The book begins with a series of introductory chapters on protein and nucleic acid structures, the experimental methods used to determine them and the databases that contain information about them. There is an appropriate emphasis on automated methods developed and used in structural genomics. The book then moves on to analysis of protein structures, including assigning domains and secondary structure, assessments of structure quality, and fold classification from a number of points of view. Several chapters follow discussing interactions of proteins with other molecules including drugs. Some of these have a flavor closer to biophysics than bioinformatics. The last major section includes four chapters on different kinds of protein structure prediction, from comparative modeling and fold recognition where the goal is to use existing structures to produce a three-dimensional model, to ab initio structure prediction and local structure prediction (secondary structure, transmembrane segments, coiled-coil regions), where an existing fold is not used directly in modeling. The last section covers “the future,” which consists of one chapter on structural genomics. Frankly, I hope this is not all there is to the future.

Nearly all of the chapters are presented by individuals and groups of people who have made important contributions in each specific area. Some chapters have a limited scope, such that they cover only a specific database or approach that is unique or a specific contribution of the authors. This is true of the chapters on the structure repositories (the PDB and the NDB) as well as structure classification schemes such as CATH and SCOP (the latter is presented by one of the book's editors and not by the SCOP authors themselves). These chapters would be helpful to people unfamiliar with these particular databases.

I found some chapters that compare a number of available databases or programs more useful. Some of these provide detailed comparative tables that examine the many alternatives in each aspect of designing a database or program. This is a very useful exercise, because it sheds light on what combinations of choices have been used and what range of choices is possible. I think it is important for software and databases whose creation is publicly funded to be readily obtainable, and these chapters also provide web addresses for the publicly available tools they describe. The best of these chapters, in my opinion, are those by John Tate on visualization, Roman Laskowski on quality assessment, Adam Godzik on fold recognition and Burkhard Rost on local structure prediction. I found the visualization chapter particularly informative.

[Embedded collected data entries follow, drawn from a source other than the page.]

Variables (c : Component) (f : Field) (vs : list string) (es : list Event).
Hypothesis Hf : inputRef c = Some f.

Let answered : Component := onChange f (last vs (getField f c)) c.

Lemma answered_inputRef : inputRef answered = Some f.
Proof. unfold answered. now rewrite onChange_inputRef. Qed.

Lemma runEvents_question :
  runEvents c (map Change vs ++ KeyDown "Enter" :: es)
  = runEvents (handleNextStep answered) es.
Proof.
  rewrite runEvents_app, (runEvents_Changes_eq vs c f Hf).
  fold answered. unfold runEvents. cbn [fold_left].
  now rewrite (next_KeyDown _ f "Enter" answered_inputRef), onKeyDown_Enter.
Qed.

Lemma runTrace_question :
  runTrace c (map Change vs ++ KeyDown "Enter" :: es)
  = snd (dispatch answered (KeyDown "Enter"))
    ++ runTrace (handleNextStep answered) es.
Proof.
  rewrite runTrace_app, runTrace_Changes, (runEvents_Changes_eq vs c f Hf).
  fold answered. cbn [app runTrace].
  now rewrite (next_KeyDown _ f "Enter" answered_inputRef), onKeyDown_Enter.
Qed.

End OneQuestion.

(** X14: the whole conversation: starting from the mounted component, any
    edits of the email, Enter, any edits of the name, Enter, any edits of
    the description, Enter, lead to step 4 with each field holding the last
    value typed for it (the empty string if nothing was typed), not yet
    sent. Along the way the caret is shown and the input focused once for
    the name and once for the description, and the page at the end shows the
    three answers, their summary and the buttons. *)
Theorem whole_conversation (vs1 vs2 vs3 : list string) :
  let es := map Change vs1 ++ KeyDown "Enter"
              :: map Change vs2 ++ KeyDown "Enter"
              :: map Change vs3 ++ [KeyDown "Enter"] in
  let e := last vs1 EmptyString in
  let n := last vs2 EmptyString in
  let d := last vs3 EmptyString in
  runEvents mount es
    = {| form := {| step := 4; name := n; email := e; description := d |};
         isSubmitted := false |}
  /\ runTrace mount es = [showCaret; Focus; showCaret; Focus]
  /\ render (runEvents mount es)
     = [CompletedField e; CompletedField n; CompletedField d;
        ShowResult e n d; Buttons].
Proof.
  intros es e n d.
  assert (Hrun : runEvents mount es
    = {| form := {| step := 4; name := n; email := e; description := d |};
         isSubmitted := false |}).
  { unfold es.
    rewrite (runEvents_question mount Email vs1) by reflexivity.
    rewrite (runEvents_question _ Name vs2) by reflexivity.
    rewrite (runEvents_question _ Description vs3) by reflexivity.
    reflexivity. }
  split; [exact Hrun | split].
  - unfold es.
    rewrite (runTrace_question mount Email vs1) by reflexivity.
    rewrite (runTrace_question _ Name vs2) by reflexivity.
    rewrite (runTrace_question _ Description vs3) by reflexivity.
    reflexivity.
  - rewrite Hrun. reflexivity.
Qed.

The historical perspective in some chapters is well worth noting. I think there are actually relatively few new ideas in bioinformatics and computational biology. Much of what is published nowadays was first tried two or three decades ago, but without enough raw data to reach firm conclusions. We are now in the position of having large numbers of structures and sequences as well as fast computers with large hard disks. But it is still useful to be firmly grounded on the earliest efforts in one's field. The chapters on visualization (mentioned above), on domain parsing by Lorenz Wernisch and Shoshana Wodak, and on electrostatics by Nathan Baker and Andy McCammon are good examples of this. Some chapters also have extensive annotation of the references, which among other things is very useful in sorting out historical contributions of early papers.

Of course even in a book with 29 chapters, there are some other areas that could have been covered. Perhaps the most important of these would be statistical methods and algorithms commonly used in structural bioinformatics. For instance, Bayesian methods have made a strong impact in computational biology because they allow for the development of informative prior distributions that seamlessly handle data-poor and data-rich situations in statistical analysis of complex data. They also allow for hierarchical models that are appropriate for complex data such as protein structures. Some general methods such as clustering, combinatorial search, and Monte Carlo methods might also have been covered in a methods section.

In any case, this book is a useful and timely summary of a rapidly expanding field. “With the advent of structural genomics” (a phrase used in several of these chapters), comparative analyses of protein structures will increasingly yield new insights and new technologies. Scoundrels, indeed!